Udemy Data Project

A data project to explore data collected from Udemy's webpage

Files

/Data/Udemy_Raw.csv --> Contains raw data extracted from Udemy
/Data/Udemy_Clean.csv --> Cleaned version of raw data Data Collection - Udemy Scrape.py --> Used for web scrapping of Udemy
Data Cleaning.ipynb --> Clean raw data obtained

Data Collection Method

Data was scrapped using a combination of Selenium and BeautifulSoup to obtain information from Udemy's webpage (https://www.udemy.com/). To obtain a variety of data, course details from various subcategories were scrapped, and it was ensured that these courses were from a good mix of filters used. These filters ranked courses based on popularity, highest ratings, newest courses and free courses.

Data Cleaning

The data was relatively clean because there was control and customization during the web scrapping. In general, cleaning of data was quite minimal.

Data Details

This dataset consists of 16,429 observations (rows) and 20 variables (columns).
The data file (Udemy_Clean.csv) consists of the following columns:

Title: Title of Udemy course
Overall_Rating: Overall average rating given by users who have taken the course
Best_Rating: Highest rating given by users who have taken the course
Worst_Rating: Lowest rating given by users who have taken the course
No_of_Ratings: Total number of ratings given for the course
Category: First level of categorization for course
Subcategory: Second level of categorization for course
Topic: Third level of categorization for course
Instructor: Name of instructor of course
Language: Original language in which course is conducted in
SkillsFuture: Indicates whether course is SkillsFuture Credit eligible
- For more information about SkillsFuture, you can refer to this link: https://www.myskillsfuture.gov.sg/content/portal/en/training-exchange/course-landing.html?cid=a1:Google%7Ca2:SEM%7Ca3:%2001062021_linkto_landing-courses
No_of_Practice_Test: Number of practice tests provided as part of the course materials
No_of_Articles: Number of articles provided as part of the course materials
No_of_Coding_Exercises: Number of coding exercises provided as part of the course materials
Video_Duration_Hr: Total duration of course videos (in hours)
Bestseller: Whether or not course is a bestseller
Price: Original price of course
Discounted_Price: Price of course after discount

Exploratory Data Analysis

An analysis of the Udemy data was conducted to investigate the relationship between various features and the target variable, "Price". Upon investigating, there were a few interesting observations which are as follows:

The number of practice tests has the lowest correlation of -0.08 with price.
- It is expected that more practice tests would translate to more course material that is provided, and hence a higher price.
- Furthermore, it is a negative relationship. This is shocking because it is logical that if more course materials are provided, the price would be higher. However, this is the opposite where more course materials translate to a lower price. This relationship could possibly be due to a confounder.
An interesting finding was that some of the free courses provided were relatively highly rated (3.7 and above).
- Based on the samples taken, the course content quality is good despite the fact that the course is free.
Safety & First Aid was the subcategory with the lowest average price.
- Safety and first aid are vital life-saving skills hence I would have expected that they would be quite popular and priced highly.
- One plausible explanation is that the nature of such causes would require in-person classes due to practical components such as CPR, hence it may not be as desirable online.
- Another possible reason would be that as a form of encouragement for users to pick up such important skills, Udemy would offer these courses for free.
Discounted courses had a lower average price compared to courses that are not discounted.
- Discounts could be given for more pricey courses in order to make them more affordable and encourage users to pick up these courses.
- But the other approach would be to create a price discrimination where customers are charged a premium for a quality course. Thus, this creates a wider variety for users where they can choose between the various classes of courses.

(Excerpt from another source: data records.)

Definition Hash := list byte.
Definition Address := list byte.

Definition HashLength : nat := 32.
Definition AddressLength : Z := 20.

(** [common.Hash{}] and [common.Address{}]. *)
Definition zeroHash : Hash := replicate HashLength x00.
Definition zeroAddress : Address := replicate (Z.to_nat AddressLength) x00.

Definition extraVanity : Z := 32.
(** [consortiumCommon.ExtraSeal], also [crypto.SignatureLength]. *)
Definition ExtraSeal : Z := 65.
Definition SignatureLength : Z := 65.

Definition emptyNonce : list byte := replicate 8%nat x00.

Definition diffInTurn : Z := 7.
Definition diffNoTurn : Z := 3.

Inductive error : Type :=
| ErrUnknownBlock
| ErrMissingVanity
| ErrMissingSignature
| ErrInvalidCheckpointSigners
| ErrInvalidMixDigest
| ErrInvalidUncleHash
| ErrInvalidDifficulty
| ErrWrongDifficulty
| ErrRecentlySigned
| ErrFutureBlock
| ErrUnknownAncestor
| errInvalidNonce
| errExtraSigners
| errInvalidTimestamp
| errUnauthorizedSigner
| errWrongCoinbase
| errorsNew (msg : string).

#[global] Instance error_eq_dec : EqDecision error.
Proof. solve_decision. Defined.

Record Header := {
  ParentHash : Hash;
  UncleHash : Hash;
  Coinbase : Address;
  Root : Hash;
  TxHash : Hash;
  ReceiptHash : Hash;
  Bloom : list byte;
  Difficulty : option Z;
  Number : option Z;
  GasLimit : Z;
  GasUsed : Z;
  Time : Z;
  Extra : list byte;
  MixDigest : Hash;
  Nonce : list byte
}.

(** The snapshot record of [snapshot.go], as this file reads it. *)
Record Snapshot := {
  SnapNumber : Z;
  SnapHash : Hash;
  SignerSet : gset Address;
  SignerList : list Address;
  Recents : gmap Z Address
}.

Record ChainHeaderReader := {
  Config : ChainConfig;
  GetHeader : Hash -> Z -> option Header;
  GetHeaderByNumber : Z -> option Header
}.

(** What [rlp.Encode] is handed: byte strings (arrays and slices), big
    integers and [uint64]s. *)
Inductive rlpItem : Type :=
| RlpBytes (b : list byte)
| RlpBig (z : option Z)
| RlpUint (n : Z).

(** The collaborators of the engine that live outside this file: the clock,
    hashing, RLP, signature recovery, the signature cache, snapshot
    retrieval (whose [apply] step is in [snapshot.go]), the helpers of
    [consortiumCommon] and the system-contract integrator. *)
Class Externals := {
  StateDB : Type;
  Transaction : Type;
  Receipt : Type;
  SigCache : Type;
  (* time.Now().Unix() *)
  timeNow : Z;
  keccak256 : list byte -> list byte;
  rlpEncode : list rlpItem -> list byte + string;
  cryptoEcrecover : list byte -> list byte -> list byte + error;
  headerHash : Header -> Hash;
  (* types.CalcUncleHash(nil) *)
  uncleHash : Hash;
  sigGet : SigCache -> Hash -> option Address * SigCache;
  sigAdd : SigCache -> Hash -> Address -> SigCache;
  VerifyForkHashes : ChainConfig -> Header -> bool -> option error;
  HexToAddress : string -> Address;
  ExtractAddressFromBytes : list byte -> list Address;
  CompareSignersLists : list Address -> list Address -> bool;
  SignerInList : Address -> list Address -> bool;
  snapshot : ChainHeaderReader -> SigCache -> Z -> Hash -> list Header ->
             (Snapshot + error) * SigCache;
  IntermediateRoot : StateDB -> bool -> Hash
}.

Section Engine.

Context `{!Externals}.

Record ApplyTransactOpts := {
  State : StateDB;
  OptsHeader : Header;
  OptsChainConfig : ChainConfig;
  Txs : list Transaction;
  Receipts : list Receipt;
  (* nil when mining *)
  ReceivedTxs : option (list Transaction);
  UsedGas : Z;
  Mining : bool
}.
(** [k] attempts in a row. *)
Lemma attempts_add (k : nat) :
  forall w,
    let wk :=
      Nat.iter k (fun x => snd (assist_once Assist loads device_handler x)) w
    in
    calls wk = calls w + k
    /\ (exists d, trace wk = trace w ++ d /\ count is_start_recording d = k)
    /\ sink_of wk
       = sink_of w ++ flat_map (chunks_of Assist loads) (seq (calls w) k).
Proof.
  induction k as [| k IH]; intro w; cbn zeta.
  - cbn. rewrite Nat.add_0_r, !app_nil_r. repeat split.
    exists []. rewrite app_nil_r. auto.
  - rewrite Nat.iter_succ.
    destruct (IH w) as (C & (d & T & N) & Hs). cbn zeta in C, T, N, Hs.
    set (wk := Nat.iter k
                 (fun x => snd (assist_once Assist loads device_handler x)) w)
      in *.
    destruct (assist_once_adds wk) as ((d' & T' & N') & Hs').
    cbn zeta in T', Hs'.
    repeat split.
    + rewrite assist_once_calls, C. lia.
    + exists (d ++ d'). rewrite T', T, app_assoc. split; [reflexivity |].
      rewrite count_app, N, N'. lia.
    + rewrite Hs', Hs, C, <- app_assoc. f_equal.
      rewrite seq_S, flat_map_app. cbn. rewrite app_nil_r. reflexivity.
Qed.

End Attempts.
(* ===== verification/GoSlices.v ===== *)
(** Go's [sort] package on slices, and the orders the program sorts by.

    [sort.Slice] promises a sorted permutation and leaves the order of equal
    elements open.  [sort_slice] is one such sort; [sort_slice_unique] shows that
    on elements with distinct keys every sorted permutation is the same list, so
    nothing proved here depends on which sort is used. *)

From S2P Require Import Prelude.

Section sorting.
Context {A : Type} (less : A → A → bool).

Fixpoint sort_insert (x : A) (l : list A) : list A :=
  match l with
  | [] => [x]
  | y :: l' => if less y x then y :: sort_insert x l' else x :: l
  end.

Definition sort_slice (l : list A) : list A := foldr sort_insert [] l.

(** [x] may stand before [y]. *)
Definition not_above (x y : A) : Prop := less y x = false.

Lemma sort_insert_perm x l : sort_insert x l ≡ₚ x :: l.
Proof.
  induction l as [|y l IH]; simpl; [done|].
  destruct (less y x); [|done]. rewrite IH. apply Permutation_swap.
Qed.

Lemma sort_slice_perm l : sort_slice l ≡ₚ l.
Proof. induction l as [|x l IH]; simpl; [done|]. by rewrite sort_insert_perm, IH. Qed.

Context (cmp : A → A → comparison) `{!CmpLaws cmp}.
Hypothesis less_spec : ∀ x y, less x y = true ↔ cmp x y = Lt.

Lemma not_above_spec x y : not_above x y ↔ cmp x y ≠ Gt.
Proof.
  unfold not_above. rewrite <- not_true_iff_false, less_spec.
  by rewrite (cmp_lt_gt cmp).
Qed.

Lemma sort_insert_sorted x l :
  StronglySorted not_above l → StronglySorted not_above (sort_insert x l).
Proof.
  induction 1 as [|y l Hl IH Hy]; simpl; [by repeat constructor|].
  destruct (less y x) eqn:E.
  - constructor; [done|]. rewrite sort_insert_perm. constructor; [|done].
    apply not_above_spec. apply less_spec in E. by rewrite E.
  - constructor; [by constructor|]. constructor; [done|].
    eapply Forall_impl; [exact Hy|]. intros z Hz.
    apply not_above_spec. apply (cmp_le_trans cmp x y z); by apply not_above_spec.
Qed.

Lemma sort_slice_sorted l : StronglySorted not_above (sort_slice l).
Proof. induction l; simpl; [constructor|by apply sort_insert_sorted]. Qed.

(** Every sort of a list whose elements have distinct keys is the same list. *)
Lemma sort_slice_unique l k :
  (∀ x y, x ∈ l → y ∈ l → cmp x y = Eq → x = y) →
  StronglySorted not_above k → k ≡ₚ l → sort_slice l = k.
Proof.
  intros Hkey Hk Hp. apply (StronglySorted_unique_strong not_above);
    [|apply sort_slice_sorted|done|by rewrite sort_slice_perm, Hp].
  intros x y Hx Hy. rewrite sort_slice_perm in Hx. rewrite Hp in Hy.
  rewrite !not_above_spec. intros Hxy Hyx. apply Hkey; [done..|].
  rewrite (cmp_antisym cmp x y) in Hyx. by destruct (cmp x y).
Qed.

Lemma sort_slice_perm_eq l k :
  (∀ x y, x ∈ l → y ∈ l → cmp x y = Eq → x = y) →
  l ≡ₚ k → sort_slice l = sort_slice k.
Proof.
  intros Hkey Hp. apply sort_slice_unique; [done|apply sort_slice_sorted|].
  by rewrite sort_slice_perm.
Qed.

(** Sorting a sorted list changes nothing. *)
Lemma sort_insert_min x l : Forall (not_above x) l → sort_insert x l = x :: l.
Proof. destruct 1 as [|y l Hy _]; simpl; [done|]. unfold not_above in Hy. by rewrite Hy. Qed.

Lemma sort_slice_fixed l : StronglySorted not_above l → sort_slice l = l.
Proof.
  induction 1 as [|x l Hl IH Hx]; simpl; [done|]. rewrite IH. by apply sort_insert_min.
Qed.

Lemma sort_slice_idemp l : sort_slice (sort_slice l) = sort_slice l.
Proof. apply sort_slice_fixed, sort_slice_sorted. Qed.
End sorting.

(** ** Orders on strings and on tuples of strings *)

Definition Strings (l : list string) : list string := sort_slice str_ltb l.

Lemma str_ltb_spec x y : str_ltb x y = true ↔ str_cmp x y = Lt.
Proof. unfold str_ltb. by destruct (str_cmp x y). Qed.

(** One rung of a Go comparison ladder,
    [if l != r { return l < r }; return rest]. *)
Definition less_then (l r : string) (rest : bool) : bool :=
  if bool_decide (l = r) then rest else str_ltb l r.

Lemma less_then_spec l r rest c :
  (rest = true ↔ c = Lt) → less_then l r rest = true ↔ cmp_then (str_cmp l r) c = Lt.
Proof.
  intros Hr. unfold less_then. case_bool_decide as E.
  - subst. by rewrite str_cmp_refl.
  - rewrite str_ltb_spec. rewrite <- str_cmp_eq in E. by destruct (str_cmp l r).
Qed.

Lemma cmp_then_eq c d : cmp_then c d = Eq ↔ c = Eq ∧ d = Eq.
Proof. destruct c; simpl; intuition congruence. Qed.

#[export] Instance str_cmp_on_laws {A} (f : A → string) : CmpLaws (λ x y, str_cmp (f x) (f y)).
Proof. apply (cmp_laws_on str_cmp). Qed.

Lemma Strings_perm l : Strings l ≡ₚ l.
Proof. apply sort_slice_perm. Qed.

Lemma Strings_perm_eq l k : l ≡ₚ k → Strings l = Strings k.
Proof.
  apply (sort_slice_perm_eq _ str_cmp str_ltb_spec).
  intros x y _ _. by rewrite str_cmp_eq.
Qed.

Lemma Strings_idemp l : Strings (Strings l) = Strings l.
Proof. apply (sort_slice_idemp _ str_cmp str_ltb_spec). Qed.

(** ** Loops that collect what they have seen

    [seen[x]] is tested and then set, element by element: the loop passes
    exactly when the elements are pairwise distinct and new. *)
Definition all_new {A} `{Countable A} (seen : gset A) (l : list A) : Prop :=
  NoDup l ∧ (∀ x, x ∈ l → x ∉ seen).

Lemma all_new_nil {A} `{Countable A} (seen : gset A) : all_new seen [].
Proof. split; [constructor|]. intros x Hx. by apply elem_of_nil in Hx. Qed.

Lemma all_new_cons {A} `{Countable A} (seen : gset A) x l :
  all_new seen (x :: l) ↔ (x ∉ seen) ∧ all_new ({[x]} ∪ seen) l.
Proof.
  unfold all_new. rewrite NoDup_cons. split.
  - intros [[Hx Hl] Hs]. set_solver.
  - intros [Hx [Hl Hs]]. set_solver.
Qed.

Lemma all_new_empty {A} `{Countable A} (l : list A) : all_new ∅ l ↔ NoDup l.
Proof. unfold all_new. set_solver. Qed.

(** Two keys that identify the same elements are distinct together. *)
Lemma NoDup_fmap_iff {A B C} (f : A → B) (g : A → C) l :
  (∀ x y, x ∈ l → y ∈ l → (f x = f y ↔ g x = g y)) →
  NoDup (f <$> l) ↔ NoDup (g <$> l).
Proof.
  induction l as [|a l IH]; intros Hk; [by split; intros; constructor|].
  rewrite !fmap_cons, !NoDup_cons, IH by eauto using list_elem_of_further.
  assert (f a ∈ f <$> l ↔ g a ∈ g <$> l) as ->; [|done].
  rewrite !list_elem_of_fmap. split; intros (y & E & Hy); exists y; (split; [|done]);
    apply Hk; eauto using list_elem_of_here, list_elem_of_further.
Qed.

Lemma NoDup_fmap_inj_on {A B} (f : A → B) l x y :
  NoDup (f <$> l) → x ∈ l → y ∈ l → f x = f y → x = y.
Proof.
  induction l as [|a l IH]; [by intros _ ?%elem_of_nil|].
  rewrite fmap_cons, NoDup_cons. intros [Ha Hl]. rewrite !elem_of_cons.
  intros [->|Hx] [->|Hy] E; [done| | |by apply IH]; exfalso; apply Ha.
  - rewrite E. by apply list_elem_of_fmap_2.
  - rewrite <- E. by apply list_elem_of_fmap_2.
Qed.

Lemma existsb_spec {A} (p : A → bool) l : existsb p l = true ↔ (∃ x, x ∈ l ∧ p x = true).
Proof.
  rewrite existsb_exists. split; intros (x & Hx & Hp); exists x; (split; [|done]);
    by apply list_elem_of_In.
Qed.

Lemma existsb_spec_false {A} (p : A → bool) l : existsb p l = false ↔ (∀ x, x ∈ l → p x = false).
Proof.
  rewrite <- not_true_iff_false, existsb_spec. split.
  - intros H x Hx. apply not_true_iff_false. intros ?. apply H. eauto.
  - intros H (x & Hx & Hp). by rewrite H in Hp.
Qed.

Lemma elem_of_List_filter {A} (p : A → bool) l x : x ∈ List.filter p l ↔ x ∈ l ∧ p x = true.
Proof. by rewrite !list_elem_of_In, filter_In. Qed.

#[export] Instance List_filter_perm {A} (p : A → bool) : Proper (Permutation ==> Permutation) (List.filter p).
Proof.
  induction 1 as [|x l k _ IH|x y l|l k m _ IH1 _ IH2]; simpl; [done|..].
  - by destruct (p x); [constructor|].
  - destruct (p x), (p y); by repeat constructor.
  - by etrans.
Qed.

Lemma List_filter_NoDup {A} (p : A → bool) l : NoDup l → NoDup (List.filter p l).
Proof.
  induction 1 as [|x l Hx Hl IH]; simpl; [constructor|].
  destruct (p x); [|done]. constructor; [|done]. by intros [? _]%elem_of_List_filter.
Qed.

Project 1: Price Mechanism

Model

Objective: To build a model to determine the price mechanism of Udemy courses
Models: Multiple Linear Regression, Random Forest Regression, Gradient Boosting Models (XGBoost, LightGM)
Evaluation metrics: Root Mean Squared Error (RMSE) and Mean Absolute Error (MAE)

RSME and MAE are commonly used metrics to evaluate models especially on platforms like Kaggle.
However, both metrics have limitations.
- RSME penalizes larger errors more than smaller errors which will inflate the mean error score.
- MAE doesn't differentiate between the types of errors and assumes a linear relationship with errors.
Hence, we can combine both where MAE will be used for adjustments within models for optimization and RSME will be used to evaluate the different models.

Evaluation

The root mean squared error (RMSE) of log(observed price) and log(actual price) is used to ensure that the errors for the more costly and less costly courses will affect the results to the same extent. Model Scores (RMSE)

Multiple Linear Regression: 0.633
Random Forest Regression: 0.574
XGB Regression: 0.571
LightGBM Regression: 0.561

Best performing model: Light Gradient Boosting Machine Model

Note: However, RMSE is still relatively high and unsatisfactory. This could be due to limitations of the assumptions made for the project which we will discuss in a later section.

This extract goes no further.